Ils étaient 133, et parmi eux des adolescents de 15 ou 16 ans. À l’été 1940, tous les hommes de l’île de Sein, au large du Finistère, ont quitté ensemble leur île pour rejoindre Londres et s’engager dans les Forces françaises libres. Un départ collectif, sans exception, qui frappe encore aujourd’hui par son ampleur.

L’historien Eric Branca rappelle cet épisode dans un entretien diffusé sur Tocsin+ le 16 juin 2026. Il évoque ces marins parmi les 2 000 Français libres qui défilent dans les rues de Londres pour le 14 juillet 1940, sous le regard stupéfait des Britanniques. Trois semaines seulement après l’armistice, 7 000 volontaires se sont déjà présentés dans les bureaux de recrutement de la France libre.

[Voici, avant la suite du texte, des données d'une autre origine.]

(** The snapshot file is replaced atomically and durably. In every file
    system that storing a valid snapshot goes through, and whatever a crash
    makes of it, the file is the old one or holds exactly the new snapshot; no
    other path but the temporary one is touched, and that one is gone at the
    end; a run that fails leaves the old file; and after one that succeeds, a
    gateway that starts from the disk loads the new snapshot. *)
Theorem snapshot_replaced_atomically (io : DiskEnv) (config : Config) (fs : FS) (raw v path : bytes) r fs' tr :
  validateForgeStatusData raw = Some v ->
  forgeStatusPath config = Some path ->
  temp_of io path <> Some path ->
  durable (fs !! path) ->
  persistForgeStatusSnapshot io config raw fs = (r, fs', tr) ->
  (forall g h, g ∈ fs' :: tr -> crash g h ->
     h !! path = fs !! path \/ exists f, h !! path = Some (NFile f) /\ fn_data f = v)
  /\ (forall g p, g ∈ fs' :: tr -> p <> path -> temp_of io path <> Some p -> g !! p = fs !! p)
  /\ (io_remove io = true -> forall p, temp_of io path = Some p -> fs' !! p = fs !! p)
  /\ (r = None -> fs' !! path = fs !! path)
  /\ (r = Some tt -> snapshot_slot (fs !! path) -> forall h, crash fs' h ->
        loadForgeStatusSnapshot config (lstat_at h) = Some (Some (snapshot_status config v))).
Proof.
  intros Hv Hp Ht Hd E. apply (persist_cases _ _ _ _ v path) in E as (Hall & Hn & Hs & Hr); [|done..].
  rewrite Forall_forall in Hall. split_and!; [| |done|done|].
  - intros g h Hg Hc. specialize (Hc path). destruct (Hall g Hg) as [_ [Hg2|Hg2]]; rewrite Hg2 in Hc.
    + left. unfold crash_node, durable in *. destruct (fs !! path) as [[f| | |]|]; try done. by rewrite Hd in Hc.
    + right. cbn in Hc. rewrite Hc. eauto.
  - intros g p Hg Hp1 Hp2. by apply (proj1 (Hall g Hg)).
  - intros Hok Hslot h Hc. specialize (Hc path). destruct (Hs Hok) as [[-> (c & Hrd & Hc2)]|Hnew].
    + assert (forall t, fs !! path <> Some (NLink t)) as Hnl by (intros t Et; by rewrite Et in Hslot).
      unfold ReadFile in Hrd. rewrite Stat_direct in Hrd by done.
      unfold crash_node in Hc. destruct (fs !! path) as [[f| | |]|] eqn:Ef; try done.
      destruct (fn_readable f) eqn:Er; [|done]. injection Hrd as <-.
      cbn in Hd. rewrite Hd in Hc. eapply load_snapshot; [done|exact Hc|done|done|].
        apply validateForgeStatusData_spec in Hv as (_ & Hl & _ & Hv). apply Hv; [done|].
        split; [|done]. destruct (fn_data f); [|unfold Zlen; cbn; lia]. subst v. vm_compute in Hl. by destruct Hl.
    + rewrite Hnew in Hc. cbn in Hc. pose proof (validateForgeStatusData_spec _ _ Hv) as (Hvt & Hl & _ & Hv').
      eapply load_snapshot; [done|exact Hc|done|apply Hl|]. cbn. apply Hv'; [|done]. rewrite Hvt. apply TrimSpace_idem.
Qed.
Lemma parse_parts parts : Forall part_ok parts ->
  parseLogFilter (join_with x2c (map part_text parts)) = foldl add_meant (mkLogFilter LevelInfo []) parts.
Proof.
  intros Hp. unfold parseLogFilter. destruct (decide (parts = [])) as [->|Hne]; [done|].
  rewrite split_join; [|by destruct parts|].
  - clear Hne. generalize (mkLogFilter LevelInfo []). induction Hp as [|p parts Hp Hps IH]; intros f; [done|].
    cbn [map foldl]. by rewrite add_part_meant.
  - apply Forall_map. eapply Forall_impl; [exact Hp|]. intros p H. by apply part_text_ok.
Qed.

(** A log specification means what it says. Written as bare levels and
    levels of targets, separated by commas, it prints a message exactly when
    its level reaches the level of the first part for its target or a module
    above it, or else the last bare level, or else info; a message that is not
    printed changes nothing. *)
Theorem log_filter_as_meant (proc : Proc) (parts : list Part) (level : Level) (target msg : bytes) (w : World) :
  Forall part_ok parts ->
  Log proc (parseLogFilter (join_with x2c (map part_text parts))) level target msg w
  = (Done tt, if (level_num (level_for parts target) <=? level_num level)%nat
              then mkWorld (stdout w ++ []) (stderr w ++ log_line proc level target msg) (stdin w) (disk w) (environ w) else w).
Proof.
  intros Hp. rewrite parse_parts by done. unfold Log, enabled, level_for.
  destruct (add_meant_level parts (mkLogFilter LevelInfo []) target) as [Hg Hd]. cbn in Hd. rewrite Hg. rewrite <- Hd.
  destruct (first_match target _) as [d|]; cbn; by destruct (_ <=? _)%nat.
Qed.

Definition silent_proc : Proc := mkProc false [str "lazymc"] None None 1649964443 None.
Definition empty_world : World := mkWorld [] [] [] ∅ ∅.

Lemma log_filter_as_meant_witness :
  stderr (snd (Log silent_proc (parseLogFilter (str "warn,lazymc=debug")) LevelDebug TargetProbe (str "hi") empty_world))
    = str "[2022-04-14T19:27:23Z DEBUG lazymc::probe] hi" ++ nl
  /\ stderr (snd (Log silent_proc (parseLogFilter (str "warn,lazymc=debug")) LevelInfo (str "proto") (str "hi") empty_world)) = [].
Proof.
  pose proof (fun l t => log_filter_as_meant silent_proc [Everything LevelWarn; Only (str "lazymc") LevelDebug] l t (str "hi") empty_world) as H.
  assert (Forall part_ok [Everything LevelWarn; Only (str "lazymc") LevelDebug]) as Hok.
  { apply Forall_cons_2; [exact I|]. apply Forall_cons_2; [|done].
    split; [unfold plain; repeat (apply Forall_cons_2; [vm_compute; split; done|]); done|]. split; [done|].
    split; apply (bool_decide_unpack _); vm_compute; exact I. }
  change (str "warn,lazymc=debug") with (join_with x2c (map part_text [Everything LevelWarn; Only (str "lazymc") LevelDebug])).
  rewrite !H by exact Hok. split; vm_compute; reflexivity.
Defined.
(* ===== verification/ConfigLoad.v ===== *)
(** Loading the configuration: addresses, the [UnmarshalTOML] methods and
    [ConfigLoad] of [src/config.go].

    The TOML package is a parameter: [Decode] is [toml.Decode] into the
    defaults, with the test [MetaData.IsDefined]. A TOML value is what that
    package hands to an [UnmarshalTOML] method. *)
From stdpp Require Import gmap.
From S2P Require Import Prelude Config Net Json Packets JsonText Access ServerProperties Files Start Terminal Logger.

(** ** Numbers *)

Definition Itoa (v : Z) : bytes :=
  if v =? 0 then [x30] else if v <? 0 then x2d :: itoa_loop 20 (- v) [] else itoa_loop 20 v [].

(** [strconv.Atoi]: a sign is allowed, and the value must fit 64 bits. *)
Definition Atoi (s : bytes) : option Z :=
  let (neg, body) :=
    match s with
    | b :: s' => if decide (b = x2b) then (false, s') else if decide (b = x2d) then (true, s') else (false, s)
    | [] => (false, [])
    end in
  if decide (body = []) then None
  else
    v ← parse_digits 0 body;
    let v := if neg : bool then - v else v in
    if (- 2 ^ 63 <=? v) && (v <? 2 ^ 63) then Some v else None.

(** ** Addresses *)

(** [net.JoinHostPort] *)
Definition JoinHostPort (host port : bytes) : bytes :=
  if has_byte host x3a || has_byte host x25 then [x5b] ++ host ++ [x5d; x3a] ++ port else host ++ [x3a] ++ port.

Definition SocketAddr_String (s : SocketAddr) : bytes := JoinHostPort (IP_String (SocketAddr_IP s)) (Itoa (SocketAddr_Port s)).

Section Resolve.

(** The answer of [net.LookupIP]. *)
Context (LookupIP : bytes -> option (list IP)).

Definition resolveSocketAddr (addr : bytes) : option SocketAddr :=
  '(host, portStr) ← SplitHostPort addr;
  port ← Atoi portStr;
  let ip := ParseIP host in
  if decide (ip = []) then
    ips ← LookupIP host;
    ip ← head ips;
    Some (mkSocketAddr ip port)
  else Some (mkSocketAddr ip port).

(** ** TOML values *)

Inductive TomlValue :=
| TString (s : bytes)
| TInt (v : Z) (* int64 *)
| TBool (b : bool)
| TOther (* a float or a date *)
| TArray (vs : list TomlValue)
| TTable (entries : list (bytes * TomlValue)).

Fixpoint table_get (key : bytes) (entries : list (bytes * TomlValue)) : option TomlValue :=
  match entries with
  | [] => None
  | (k, v) :: entries' => if decide (k = key) then Some v else table_get key entries'
  end.

(** The assertion [m[key].(int64)] *)
Definition table_int (key : bytes) (entries : list (bytes * TomlValue)) : option Z :=
  match table_get key entries with Some (TInt v) => Some v | _ => None end.

Definition SocketAddr_UnmarshalTOML (v : TomlValue) : option SocketAddr :=
  match v with TString raw => resolveSocketAddr raw | _ => None end.

Definition Method_UnmarshalValue (v : TomlValue) : option Method :=
  match v with TString raw => Method_UnmarshalTOML raw | _ => None end.

(** The receiver holds the defaults. *)
Definition Time_UnmarshalTOML (v : TomlValue) (t : Time) : option Time :=
  match v with
  | TTable m =>
      let t := match table_int (str "sleep_after") m with Some v => mkTime (u32 v) (MinOnlineTime t) | None => t end in
      let t := match table_int (str "min_online_time") m with Some v => mkTime (SleepAfter t) (u32 v) | None => t end in
      let t := match table_int (str "minimum_online_time") m with Some v => mkTime (SleepAfter t) (u32 v) | None => t end in
      Some t
  | _ => None
  end.

End Resolve.

(** ** The file *)

Definition configVersion : bytes := str "0.2.11".

Definition set_path (path : bytes) (c : Config) : Config :=
  mkConfig path (Config_Public c) (Config_Server c) (Config_Auth c) (Config_Time c) (Config_Motd c) (Config_Join c)
    (Config_Lockout c) (Config_Rcon c) (Config_Advanced c) (Config_Config c).

(** The warning about the version of a configuration file, if any. *)
Definition version_warning (c : Config) : option bytes :=
  match ConfigConfig_Version (Config_Config c) with
  | None => Some (str "Config version unknown, it may be outdated")
  | Some v =>
      match compareVersions v configVersion with
      | None => Some (str "Config version is invalid, you may need to update it")
      | Some cmp => if cmp <? 0 then Some (str "Config is for older lazymc version, you may need to update it") else None
      end
  end.

Section Load.

Context (proc : Proc) (filter : LogFilter).
Context (Decode : bytes -> Config -> (Config * (list bytes -> bool)) + Err).
(** The message of a failed read. *)
Context (read_error : bytes -> bytes).

(** [inr] is an error. *)
Definition ConfigLoad (path : bytes) : Prog (Config + Err) :=
  data ← files (fun fs => ReadFile fs path);
  match data with
  | None => mret (inr (Errorf (read_error path)))
  | Some data =>
      match Decode data defaultConfig with
      | inr err => mret (inr err)
      | inl (config, IsDefined) =>
          if negb (IsDefined [str "server"]) then mret (inr (Errorf (str "missing field `server`")))
          else if negb (IsDefined [str "server"; str "command"]) then mret (inr (Errorf (str "missing field `command`")))
          else
            _ ← match version_warning config with Some msg => WarnLog proc filter TargetConfig msg | None => mret tt end;
            mret (inl (set_path path config))
      end
  end.

Definition LoadConfig (path : bytes) : Prog Config :=
  let path := canonical (Getwd proc) path in
  exists_ ← files (fun fs => isRegularFile fs path);
  if negb exists_ then
    QuitErrorMsg proc (str "Config file does not exist: " ++ path) (HintConfigGenerate (HintConfig NewErrorHintsBuilder))
  else
    loaded ← ConfigLoad path;
    match loaded with
    | inr err => QuitError proc (wrap (str "Failed to load config: ") err) (HintConfigTest (HintConfig NewErrorHintsBuilder))
    | inl config => mret config
    end.

End Load.

(** ** Properties *)

Lemma itoa_loop_digits n v buf : 0 <= v -> Forall (fun x => is_digit x = true) buf -> Forall (fun x => is_digit x = true) (itoa_loop n v buf).
Proof.
  revert v buf. induction n as [|n IH]; intros v buf Hv Hb; cbn [itoa_loop]; [done|]. destruct (0 <? v); [|done].
  apply IH; [apply Z.div_pos; lia|]. apply Forall_cons_2; [|done]. apply digit_byte. apply Z.mod_pos_bound. lia.
Qed.

Lemma Itoa_shape v : is_i64 v -> exists sign ds, Itoa v = sign ++ ds /\ ds <> [] /\ Forall (fun x => is_digit x = true) ds
  /\ parse_digits 0 ds = Some (Z.abs v) /\ sign = if v <? 0 then [x2d] else [].
Proof.
  intros Hv. unfold is_sint in Hv. zpow. unfold Itoa. destruct (v =? 0) eqn:E0.
  { apply Z.eqb_eq in E0. subst v. exists [], [x30]. split_and!; [done|done|by apply Forall_cons_2|done|done]. }
  apply Z.eqb_neq in E0. exists (if v <? 0 then [x2d] else []), (itoa_loop 20 (Z.abs v) []).
  assert (0 < Z.abs v < 10 ^ Z.of_nat 20) as Hr by (change (10 ^ Z.of_nat 20) with 100000000000000000000; lia). split_and!.
  - destruct (v <? 0) eqn:E; cbn [app]; do 2 f_equal; lia.
  - destruct (itoa_loop_shape 20 (Z.abs v) [] Hr) as (c & ds & -> & _). done.
  - apply itoa_loop_digits; [lia|done].
  - rewrite itoa_loop_parse; [done|lia|zpow; lia].
  - done.
Qed.

Lemma digit_not_sign ds : ds <> [] -> Forall (fun x => is_digit x = true) ds -> head ds <> Some x2b /\ head ds <> Some x2d.
Proof. destruct ds as [|c ds]; [done|]. intros _ [Hc _]%Forall_cons. split; intros [= ->]; done. Qed.

Lemma Atoi_Itoa v : is_i64 v -> Atoi (Itoa v) = Some v.
Proof.
  intros Hv. destruct (Itoa_shape v Hv) as (sign & ds & -> & Hne & Hd & Hp & ->). destruct (digit_not_sign ds Hne Hd) as [H1 H2].
  assert ((- 2 ^ 63 <=? v) && (v <? 2 ^ 63) = true) as Hr by (unfold is_sint in Hv; zpow; lia).
  unfold Atoi. destruct (v <? 0) eqn:E; cbn [app].
  - rewrite decide_False, decide_True, decide_False by done. rewrite Hp. cbn.
    replace (- Z.abs v) with v by lia. by rewrite Hr.
  - destruct ds as [|c ds]; [done|]. rewrite decide_False by (intros ->; done). rewrite decide_False by (intros ->; done).
    rewrite decide_False by done. rewrite Hp. cbn. replace (Z.abs v) with v by lia. by rewrite Hr.
Qed.

(** An address that is printed resolves to itself. For every IPv4 address
    and every port number, the text of the address is resolved, without a name
    lookup, to the address; a port is any 64-bit number, also outside the range
    of ports. *)
Theorem address_roundtrip (LookupIP : bytes -> option (list IP)) (a b c d : byte) (port : Z) :
  is_i64 port ->
  resolveSocketAddr LookupIP (SocketAddr_String (mkSocketAddr (IPv4 a b c d) port)) = Some (mkSocketAddr (IPv4 a b c d) port).
Proof.
  intros Hp. unfold SocketAddr_String, JoinHostPort. cbn [SocketAddr_IP SocketAddr_Port]. rewrite IP_String_IPv4.
  assert (forall x, x ∈ v4_String [a; b; c; d] -> x <> x3a /\ x <> x5b /\ x <> x5d /\ x <> x25) as Hh.
  { intros x Hx. destruct (v4_String_digits _ _ _ _ _ Hx) as [Hd| ->]; [|done]. split_and!; intros ->; done. }
  rewrite !has_byte_false by (intros Hx; by apply Hh in Hx as (? & ? & ? & ?)). cbn [orb].
  unfold resolveSocketAddr. change ([x3a] ++ Itoa port) with (x3a :: Itoa port). rewrite SplitHostPort_plain.
  - unfold mbind, option_bind. rewrite Atoi_Itoa, ParseIP_v4_String by done. by rewrite decide_False.
  - apply Forall_app. split; apply Forall_forall; intros x Hx; [by apply Hh in Hx as (? & ? & ? & ?)|].
    destruct (Itoa_shape port Hp) as (sign & ds & E & _ & Hd & _ & Hs). rewrite E, elem_of_app in Hx. destruct Hx as [Hx|Hx].
    + rewrite Hs in Hx. destruct (port <? 0); [apply list_elem_of_singleton in Hx; by subst|by apply not_elem_of_nil in Hx].
    + rewrite Forall_forall in Hd. apply Hd in Hx. split_and!; intros ->; done.
Qed.

Lemma address_roundtrip_witness :
  resolveSocketAddr (fun _ => None) (str "127.0.0.1:99999") = Some (mkSocketAddr (IPv4 x7f x00 x00 x01) 99999).
Proof. apply (address_roundtrip (fun _ => None) x7f x00 x00 x01 99999). split; vm_compute; congruence. Defined.

(** A negative number of seconds is taken as a very large one, and a value of
    another type is ignored. *)
Example sleep_after_negative :
  Time_UnmarshalTOML (TTable [(str "sleep_after", TInt (-1)); (str "min_online_time", TString (str "60"))]) (mkTime 60 60)
  = Some (mkTime 4294967295 60).
Proof. vm_compute. reflexivity. Qed.

(** The alias wins over the name. *)
Lemma time_alias_wins m v t : table_int (str "minimum_online_time") m = Some v ->
  MinOnlineTime <$> Time_UnmarshalTOML (TTable m) t = Some (u32 v).
Proof. intros H. unfold Time_UnmarshalTOML. by rewrite H. Qed.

Branca souligne la diversité saisissante de ces premiers engagés : pêcheurs, ouvriers, paysans, aristocrates, monarchistes, socialistes, juifs, francs-maçons, militants d’extrême droite. Tous unis par une même volonté : continuer le combat. La France libre apparaît ainsi, dès ses premières semaines, comme un creuset d’unité nationale qui transcende les origines sociales et les clivages politiques.

Les marins de Sein incarnent cette dimension populaire de l’engagement. Là où nombre de hauts gradés et de proconsuls de l’Empire ont refusé l’appel du général de Gaulle, une île entière a répondu présente, en bloc.